** Opening AVAILABLE RECORDS block **

(* ===== verification/Server.v ===== *)
(** The server of server.py: which gadget the controller is bound to, who has
    claimed the device, and the update of the package, with the upload of
    package.py and the start-up of __main__.py.

    A handler is a computation on the server's globals that answers a status and
    a body, the web framework's default being 200 and nothing.  Gadgets are
    objects, so the globals hold references.  The controller and the host (files,
    processes, the network) are interfaces. *)

From Stdlib Require Import Ascii String.
From S2P Require Import Prelude PyStruct PyPath.

#[local] Open Scope Z_scope.

(** A reference to a gadget object. *)
Abbreviation gref := nat.

(** What the server calls on its controller and on gadgets. *)
Class ServerChip (C : Type) := {
  sc_IsConfigured : C → bool;
  sc_Destroy : M C unit;
  sc_AddStringDescriptor : gref → Z → string → M C unit;
  sc_Create : gref → M C unit
}.

(** What a controller promises: [sc_bound] is the gadget it drives, an attempt to
    bind one leaves it bound to that one even if it fails later, and a release
    that returns has released. *)
Class ServerChipLaws (C : Type) `{!ServerChip C} := {
  sc_bound : C → option gref;
  sc_IsConfigured_bound c : sc_IsConfigured c = is_not_none (sc_bound c);
  sc_Destroy_ok c c' : sc_Destroy c = (Ok (), c') → sc_bound c' = None;
  sc_Destroy_raise c e c' :
    sc_Destroy c = (Raise e, c') → sc_bound c' = None ∨ sc_bound c' = sc_bound c;
  sc_AddStringDescriptor_bound g i s c :
    sc_bound (snd (sc_AddStringDescriptor g i s c)) = sc_bound c;
  sc_Create_bound g c : sc_bound (snd (sc_Create g c)) = Some g
}.

(** The host: [open] and [write], [HTTPServer.stop] and [listen], [Popen], [poll],
    the status [urlopen] gets or [None] for [URLError], [IOLoop.add_timeout] of
    the loop's end, and the MD5 digest in hexadecimal. *)
Class Host (H : Type) := {
  host_write : string → bytes → M H unit;
  host_stop : M H unit;
  host_listen : string → M H unit;
  host_Popen : list string → M H unit;
  host_poll : M H (option Z);
  host_urlopen : string → M H (option Z);
  host_stop_later : M H unit;
  md5 : bytes → string
}.

(** ** The version in a package name *)

(** [[a-z0-9]] *)
Definition hash_char (c : ascii) : bool :=
  let n := nat_of_ascii c in
  ((97 <=? n) && (n <=? 122) || (48 <=? n) && (n <=? 57))%nat.

Fixpoint take_hash (n : nat) (s : string) : option (string * string) :=
  match n, s with
  | O, _ => Some ("", s)
  | S n, String c s =>
      if hash_char c then '(h, rest) ← take_hash n s; Some (String c h, rest) else None
  | S _, EmptyString => None
  end%string.

(** [usb_gadget-([a-z0-9]{32})\.zip] at the beginning of the string. *)
Definition version_here (s : string) : option string :=
  rest ← strip_prefix "usb_gadget-" s;
  '(hash, rest) ← take_hash 32 rest;
  _ ← strip_prefix ".zip" rest;
  Some hash.

(** [VERSION_PATTERN.match(s)]: the greedy [.*] finds the last such place on the
    first line. *)
Definition newline : ascii := ascii_of_nat 10.
Fixpoint VERSION_PATTERN (s : string) : option string :=
  match s with
  | EmptyString => version_here s
  | String c s' =>
      match (if Ascii.eqb c newline then None else VERSION_PATTERN s') with
      | Some hash => Some hash
      | None => version_here s
      end
  end.

(** ** package.py *)

Definition crlf : string := String (ascii_of_nat 13) (String newline "").

Definition EncodeBody (filename buf : string) : string :=
  String.concat crlf
    ["--foo";
     "Content-Disposition: form-data; name=" +:+ quote "file"
       +:+ "; filename=" +:+ quote filename;
     "Content-Type: application/octet-stream"; EmptyString; buf; "--foo--"; EmptyString].

(** [UploadZip]: the request it sends, a URL, a header and a body. *)
Definition package_name (md5 : string) : string := "usb_gadget-" +:+ md5 +:+ ".zip".
Definition UploadZip (content md5 host : string) :
    string * (string * string) * string :=
  ("http://" +:+ host +:+ "/update",
   ("Content-Type", "multipart/form-data; boundary=foo"),
   EncodeBody (package_name md5) content).

(** ** The server's globals *)

Record Server (C H : Type) := mkServer {
  sv_address : option string;
  sv_claimed_by : option string;
  sv_default : gref;
  sv_gadget : option gref;
  sv_hardware : string;
  sv_interface : string;
  sv_port : string;
  sv_chip : C;
  sv_host : H
}.
Arguments mkServer {_ _} _ _ _ _ _ _ _ _ _.
Arguments sv_address {_ _} _.
Arguments sv_claimed_by {_ _} _.
Arguments sv_default {_ _} _.
Arguments sv_gadget {_ _} _.
Arguments sv_hardware {_ _} _.
Arguments sv_interface {_ _} _.
Arguments sv_port {_ _} _.
Arguments sv_chip {_ _} _.
Arguments sv_host {_ _} _.

(** A status and a body. *)
Abbreviation response := (Z * string)%type.

Section Server.
Context {C H : Type} `{!ServerChip C} `{!Host H}.
Abbreviation S := (Server C H).
Implicit Types s : S.

Definition set_claimed_by (v : option string) s : S :=
  mkServer (sv_address s) v (sv_default s) (sv_gadget s) (sv_hardware s) (sv_interface s)
    (sv_port s) (sv_chip s) (sv_host s).
Definition set_sv_gadget (v : option gref) s : S :=
  mkServer (sv_address s) (sv_claimed_by s) (sv_default s) v (sv_hardware s) (sv_interface s)
    (sv_port s) (sv_chip s) (sv_host s).
Definition set_sv_chip (v : C) s : S :=
  mkServer (sv_address s) (sv_claimed_by s) (sv_default s) (sv_gadget s) (sv_hardware s)
    (sv_interface s) (sv_port s) v (sv_host s).
Definition set_sv_host (v : H) s : S :=
  mkServer (sv_address s) (sv_claimed_by s) (sv_default s) (sv_gadget s) (sv_hardware s)
    (sv_interface s) (sv_port s) (sv_chip s) v.

Definition on_sv_chip {A} : M C A → M S A := zoom sv_chip set_sv_chip.
Definition on_host {A} : M H A → M S A := zoom sv_host set_sv_host.

(** [if chip.IsConfigured(): chip.Destroy()] *)
Definition release : M S unit :=
  configured ← gets (λ s, sc_IsConfigured (sv_chip s));
  when configured (on_sv_chip sc_Destroy).

(** A call on the global [gadget], which is [None] until the first switch; so is
    [address] until the program has set it. *)
Definition Create_gadget : M S unit :=
  gadget ← gets sv_gadget;
  match gadget with
  | Some g => on_sv_chip (sc_Create g)
  | None => raise (AttributeError "GetFullSpeedConfigurationDescriptor")
  end.

Definition SwitchGadget (new_gadget : gref) : M S unit :=
  release;;
  modify (set_sv_gadget (Some new_gadget));;
  address ← gets sv_address;
  address ← lift (of_option (TypeError "address") address);
  on_sv_chip (sc_AddStringDescriptor new_gadget 3 address);;
  Create_gadget.

(** *** Handlers *)

(** [VersionHandler.get]: the first entry of [sys.path] that names a package. *)
Fixpoint first_version (path : list string) : option string :=
  match path with
  | [] => None
  | p :: path =>
      match VERSION_PATTERN p with Some v => Some v | None => first_version path end
  end.
Definition VersionHandler_get (sys_path : list string) : M S response :=
  mret (200, default "unpackaged" (first_version sys_path)).

(** [get_argument] of a missing argument answers 400. *)
Definition ClaimHandler_post (session_id : option string) : M S response :=
  claimed_by ← gets sv_claimed_by;
  match claimed_by with
  | None =>
      match session_id with
      | Some id => modify (set_claimed_by (Some id));; mret (200, EmptyString)
      | None => mret (400, EmptyString)
      end
  | Some holder => mret (403, "Device is already claimed by " +:+ quote holder +:+ ".")
  end.

Definition UnclaimHandler_post : M S response :=
  modify (set_claimed_by None);;
  gadget ← gets sv_gadget;
  default ← gets sv_default;
  (if decide (gadget = Some default) then mret () else SwitchGadget default);;
  mret (200, EmptyString).

Definition UnconfigureHandler_post : M S response :=
  default ← gets sv_default;
  SwitchGadget default;;
  mret (200, EmptyString).

Definition DisconnectHandler_post : M S response := release;; mret (200, EmptyString).

Definition ReconnectHandler_post : M S response :=
  configured ← gets (λ s, sc_IsConfigured (sv_chip s));
  when (negb configured) Create_gadget;;
  mret (200, EmptyString).

(** The arguments the new package is started with. *)
Definition update_args (filename : string) s : list string :=
  ["/usr/bin/python"; filename; "--interface"; sv_interface s; "--port"; sv_port s;
   "--hardware"; sv_hardware s]
    ++ match sv_claimed_by s with Some id => ["--start-claimed"; id] | None => [] end.

(** The loop that waits for the new server, [fuel] rounds at most; [None] is no
    answer yet. *)
Fixpoint wait_for_child (fuel : nat) (address : string) : M S (option response) :=
  match fuel with
  | O => mret None
  | Datatypes.S fuel =>
      returncode ← on_host host_poll;
      match returncode with
      | Some code =>
          port ← gets sv_port;
          on_host (host_listen port);;
          gadget ← gets sv_gadget;
          (match gadget with
           | Some g => SwitchGadget g
           | None => raise (AttributeError "AddStringDescriptor")
           end);;
          mret (Some (500, "New package exited with error " +:+ pretty code +:+ "."))
      | None =>
          status ← on_host (host_urlopen ("http://" +:+ address +:+ "/version"));
          if decide (status = Some 200) then
            on_host host_stop_later;; mret (Some (200, EmptyString))
          else wait_for_child fuel address
      end
  end.

(** [UpdateHandler.post] of a file with this name and body. *)
Definition UpdateHandler_post (fuel : nat) (filename : string) (body : bytes) :
    M S (option response) :=
  match VERSION_PATTERN filename with
  | None => mret (Some (400, "Filename must contain MD5 hash."))
  | Some hash =>
      let md5sum := md5 body in
      if decide (md5sum = hash) then
        on_host (host_write (package_name md5sum) body);;
        args ← gets (update_args (package_name md5sum));
        release;;
        on_host host_stop;;
        on_host (host_Popen args);;
        address ← gets sv_address;
        wait_for_child fuel (default "None" address)
      else mret (Some (400, "File hash does not match."))
  end.

(** *** Start-up *)

(** [main] of __main__.py, up to the event loop: the globals before the first
    switch, from the arguments and the address of the interface. *)
Definition main_server (interface port hardware : string) (start_claimed : option string)
    (ip_address : string) (default_gadget : gref) (chip : C) (host : H) : S :=
  mkServer (Some (ip_address +:+ ":" +:+ port)) start_claimed default_gadget None hardware
    interface port chip host.
Definition main_start : M S unit :=
  default ← gets sv_default;
  SwitchGadget default;;
  port ← gets sv_port;
  on_host (host_listen port).
End Server.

** Closing AVAILABLE RECORDS block **

* _WHAT IS EXPECTED_
Look at the records above. Copy every line where the string "form" occurs.

* _THE ANSWER_
     "Content-Disposition: form-data; name=" +:+ quote "file"
   ("Content-Type", "multipart/form-data; boundary=foo"),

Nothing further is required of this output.